## TASK TO CARRY OUT
Scan the records for lines holding "From". Say how many there are and give nothing else.

Extracted data entries:
'''

(* ===== verification/Lease.v ===== *)
(** File read leases: [zradar-traits/src/file_lease.rs].

    A reference count per file id, incremented by readers and decremented when
    a guard is dropped. A drop takes two locked steps, the decrement and the
    removal of a zero entry, between which other threads run. *)

From stdpp Require Import base gmap list.
From S2P Require Import Prelude.

(** [FileLeaseRegistry]. *)
Record FileLeaseRegistry := mkLeases { counts : gmap Z Z }.

Definition leases_new : FileLeaseRegistry := mkLeases ∅.

(** [*self.counts.entry(id).or_insert(0) += 1]. *)
Definition acquire_one (reg : FileLeaseRegistry) (id : Z) : FileLeaseRegistry :=
  mkLeases (<[id := u64_wrap (default 0 (counts reg !! id) + 1)]> (counts reg)).

(** [acquire]: one guard per id, in the order of the ids. *)
Definition acquire (reg : FileLeaseRegistry) (file_ids : list Z) : FileLeaseRegistry * list Z :=
  (foldl acquire_one reg file_ids, file_ids).

Definition is_leased (reg : FileLeaseRegistry) (id : Z) : bool :=
  match counts reg !! id with Some c => 0 <? c | None => false end.

Definition active_lease_count (reg : FileLeaseRegistry) : Z :=
  zlen (filter (λ kv, 0 < kv.2) (map_to_list (counts reg))).

(** The two steps of [release]: the decrement, with whether to remove, and
    [remove_if(.., |_, count| *count == 0)]. *)
Definition release_decrement (reg : FileLeaseRegistry) (id : Z) : FileLeaseRegistry * bool :=
  match counts reg !! id with
  | Some c => let v := u64_saturating_sub c 1 in (mkLeases (<[id := v]> (counts reg)), v =? 0)
  | None => (reg, false)
  end.

Definition release_remove (reg : FileLeaseRegistry) (id : Z) : FileLeaseRegistry :=
  match counts reg !! id with
  | Some 0 => mkLeases (delete id (counts reg))
  | _ => reg
  end.

Definition release_lease (reg : FileLeaseRegistry) (id : Z) : FileLeaseRegistry :=
  let '(reg, should_remove) := release_decrement reg id in
  if should_remove then release_remove reg id else reg.

(** ** The registry under concurrent guards *)

(** [ls_held]: the ids of the guards alive; [ls_removing]: drops between their
    two steps. *)
Record LeaseState := mkLeaseState {
  ls_reg : FileLeaseRegistry;
  ls_held : list Z;
  ls_removing : list Z;
}.

Definition lease_init : LeaseState := mkLeaseState leases_new [] [].

Inductive LeaseEvent := Acquire (ids : list Z) | DropGuard (id : Z) | FinishDrop (id : Z).

Fixpoint remove_one (id : Z) (l : list Z) : list Z :=
  match l with
  | [] => []
  | x :: l => if decide (x = id) then l else x :: remove_one id l
  end.

Definition lease_step (s : LeaseState) (e : LeaseEvent) : option LeaseState :=
  match e with
  | Acquire ids =>
      let '(reg, guards) := acquire (ls_reg s) ids in
      Some (mkLeaseState reg (guards ++ ls_held s) (ls_removing s))
  | DropGuard id =>
      if bool_decide (id ∈ ls_held s) then
        let '(reg, should_remove) := release_decrement (ls_reg s) id in
        Some (mkLeaseState reg (remove_one id (ls_held s))
                (if should_remove then id :: ls_removing s else ls_removing s))
      else None
  | FinishDrop id =>
      if bool_decide (id ∈ ls_removing s)
      then Some (mkLeaseState (release_remove (ls_reg s) id) (ls_held s) (remove_one id (ls_removing s)))
      else None
  end.

Fixpoint lease_run (s : LeaseState) (es : list LeaseEvent) : option LeaseState :=
  match es with
  | [] => Some s
  | e :: es => match lease_step s e with Some s => lease_run s es | None => None end
  end.

(** ** Specification *)

Definition occurrences (id : Z) (l : list Z) : Z := zlen (filter (λ x, x = id) l).

(** Every count is the number of guards alive, and an entry is zero only while
    a drop is about to remove it. *)
Definition lease_inv (s : LeaseState) : Prop :=
  ∀ id, default 0 (counts (ls_reg s) !! id) = occurrences id (ls_held s) ∧
    (counts (ls_reg s) !! id = Some 0 → id ∈ ls_removing s).

(** ** Lemmas *)

Lemma occurrences_nonneg id l : 0 ≤ occurrences id l.
Proof. unfold occurrences. lia. Qed.

Lemma occurrences_le id l : occurrences id l ≤ zlen l.
Proof. unfold occurrences. pose proof (length_filter (λ x, x = id) l). lia. Qed.

Lemma occurrences_cons id x l : occurrences id (x :: l) = (if decide (x = id) then 1 else 0) + occurrences id l.
Proof. unfold occurrences. rewrite filter_cons. case_decide; cbn [length]; lia. Qed.

Lemma occurrences_app id l1 l2 : occurrences id (l1 ++ l2) = occurrences id l1 + occurrences id l2.
Proof. unfold occurrences. rewrite filter_app, length_app. lia. Qed.

Lemma occurrences_pos id l : 0 < occurrences id l ↔ id ∈ l.
Proof.
  induction l as [|x l IH]; [split; [done|by intros ?%not_elem_of_nil]|].
  rewrite occurrences_cons, elem_of_cons. pose proof (occurrences_nonneg id l).
  case_decide; split; intros; [by left|lia|right; apply IH; lia|].
  destruct H1 as [?|?%IH]; [congruence|lia].
Qed.

Lemma occurrences_remove id x l : x ∈ l →
  occurrences id (remove_one x l) = occurrences id l - (if decide (x = id) then 1 else 0).
Proof.
  induction l as [|y l IH]; [by intros ?%not_elem_of_nil|]. intros Hin. cbn [remove_one].
  rewrite occurrences_cons. destruct (decide (y = x)) as [->|Hne]; [lia|].
  rewrite occurrences_cons, IH; [lia|]. apply elem_of_cons in Hin as [?|?]; [congruence|done].
Qed.

Lemma acquire_counts ids reg id : zlen ids + default 0 (counts reg !! id) ≤ u64_max →
  0 ≤ default 0 (counts reg !! id) →
  default 0 (counts (foldl acquire_one reg ids) !! id) = occurrences id ids + default 0 (counts reg !! id) ∧
  (counts (foldl acquire_one reg ids) !! id = Some 0 → counts reg !! id = Some 0).
Proof.
  revert reg. induction ids as [|x ids IH]; intros reg Hmax Hnn; [done|]. cbn [foldl length] in *.
  assert (counts (acquire_one reg x) !! id = if decide (x = id) then Some (default 0 (counts reg !! id) + 1)
    else counts reg !! id) as Hx.
  { unfold acquire_one. cbn [counts]. rewrite lookup_insert. case_decide; [|done]. subst x. f_equal.
    unfold u64_wrap. apply Z.mod_small. unfold u64_max in Hmax. lia. }
  destruct (IH (acquire_one reg x)) as [Hc Hz]; rewrite Hx in *.
  - case_decide; cbn; lia.
  - case_decide; cbn; lia.
  - rewrite occurrences_cons. case_decide; cbn in *; split; [lia| |lia|done].
    intros H0. apply Hz in H0. injection H0. lia.
Qed.

Lemma lease_step_inv s e s' : lease_step s e = Some s' → zlen (ls_held s') ≤ u64_max →
  lease_inv s → lease_inv s'.
Proof.
  intros Hstep Hmax Hinv id. destruct (Hinv id) as [Hc Hz]. unfold lease_step in Hstep.
  destruct e as [ids|x|x].
  - cbn in Hstep. injection Hstep as <-. cbn [ls_reg ls_held ls_removing] in *.
    pose proof (occurrences_le id (ls_held s)). pose proof (occurrences_nonneg id (ls_held s)).
    rewrite length_app in Hmax.
    destruct (acquire_counts ids (ls_reg s) id) as [Hc' Hz']; [lia|lia|].
    rewrite Hc', occurrences_app, Hc. split; [done|]. intros. by apply Hz, Hz'.
  - case_bool_decide as Hin; [|done]. destruct (Hinv x) as [Hcx _]. apply occurrences_pos in Hin as Hpos.
    unfold release_decrement in Hstep. destruct (counts (ls_reg s) !! x) as [c|] eqn:Hx; [|cbn in Hcx; lia].
    cbn in Hcx. injection Hstep as <-. cbn [ls_reg ls_held ls_removing counts]. rewrite lookup_insert.
    rewrite occurrences_remove by done. case_decide as Hxi.
    + subst x. rewrite Hx in Hc. cbn in *. unfold u64_saturating_sub. split; [lia|]. intros [= H0].
      rewrite H0. cbn. by left.
    + split; [lia|]. intros H0. apply Hz in H0. case_match; [by right|done].
  - case_bool_decide as Hin; [|done]. injection Hstep as <-. cbn [ls_reg ls_held ls_removing].
    unfold release_remove.
    assert (∀ y, y ∈ ls_removing s → y ≠ x → y ∈ remove_one x (ls_removing s)) as Hkeep.
    { intros y Hy Hne. apply occurrences_pos. rewrite occurrences_remove, decide_False by done.
      apply occurrences_pos in Hy. lia. }
    destruct (counts (ls_reg s) !! x) as [[|c|c]|] eqn:Hx; cbn [counts].
    + rewrite lookup_delete. case_decide as Hxi.
      * subst x. rewrite Hx in Hc. cbn in *. split; [done|done].
      * split; [done|]. intros H0. apply Hkeep; [by apply Hz|congruence].
    + split; [done|]. intros H0. apply Hkeep; [by apply Hz|]. intros ->. congruence.
    + split; [done|]. intros H0. apply Hkeep; [by apply Hz|]. intros ->. congruence.
    + split; [done|]. intros H0. apply Hkeep; [by apply Hz|]. intros ->. congruence.
Qed.

(** Guards alive along a run; their number bounds the counters. *)
Fixpoint guards_below (max : Z) (s : LeaseState) (es : list LeaseEvent) : Prop :=
  zlen (ls_held s) ≤ max ∧
  match es with
  | [] => True
  | e :: es => match lease_step s e with Some s => guards_below max s es | None => True end
  end.

Lemma lease_run_inv es : ∀ s s', lease_run s es = Some s' → guards_below u64_max s es → lease_inv s → lease_inv s'.
Proof.
  induction es as [|e es IH]; intros s s' Hrun [Hle Hg] Hinv; cbn in Hrun; [by simplify_eq|].
  destruct (lease_step s e) as [s1|] eqn:Hs; [|done].
  eapply IH; [done|done|]. eapply lease_step_inv; [done| |done]. by destruct es; destruct Hg.
Qed.

(** ** Theorems *)

(** The registry is exact under any interleaving of acquisitions with the two
    steps of concurrent drops (fewer than [2^64] guards alive): a file counts
    as leased exactly while a guard for it is alive, and once no drop is in
    progress no entry is left for a file without guards. *)
Theorem lease_registry_exact es s id :
  lease_run lease_init es = Some s → guards_below u64_max lease_init es →
  (is_leased (ls_reg s) id = true ↔ id ∈ ls_held s) ∧
  (ls_removing s = [] → is_Some (counts (ls_reg s) !! id) → id ∈ ls_held s).
Proof.
  intros Hrun Hg. assert (lease_inv s) as Hinv.
  { eapply lease_run_inv; [done..|]. intros i. cbn. by rewrite lookup_empty. }
  destruct (Hinv id) as [Hc Hz]. rewrite <-occurrences_pos, <-Hc. unfold is_leased.
  destruct (counts (ls_reg s) !! id) as [c|]; cbn in *; split.
  - apply Z.ltb_lt.
  - intros Hr _. pose proof (occurrences_nonneg id (ls_held s)). destruct (decide (c = 0)) as [->|]; [|lia].
    specialize (Hz eq_refl). rewrite Hr in Hz. by apply not_elem_of_nil in Hz.
  - by split.
  - by intros _ [? ?].
Qed.

Lemma lease_registry_exact_witness :
  let es := [Acquire [7; 8]; Acquire [7]; DropGuard 8; DropGuard 7; Acquire [8]; FinishDrop 8; DropGuard 7] in
  ∃ s, lease_run lease_init es = Some s ∧ is_leased (ls_reg s) 8 = true ∧ is_leased (ls_reg s) 7 = false ∧
  (is_leased (ls_reg s) 8 = true ↔ 8 ∈ ls_held s).
Proof.
  intros es. eexists. split; [vm_compute; reflexivity|]. split; [reflexivity|]. split; [reflexivity|].
  refine (proj1 (lease_registry_exact es _ 8 _ _)); [vm_compute; reflexivity|].
  vm_compute. repeat split; discriminate.
Defined.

'''

## WRITTEN SOLUTION
2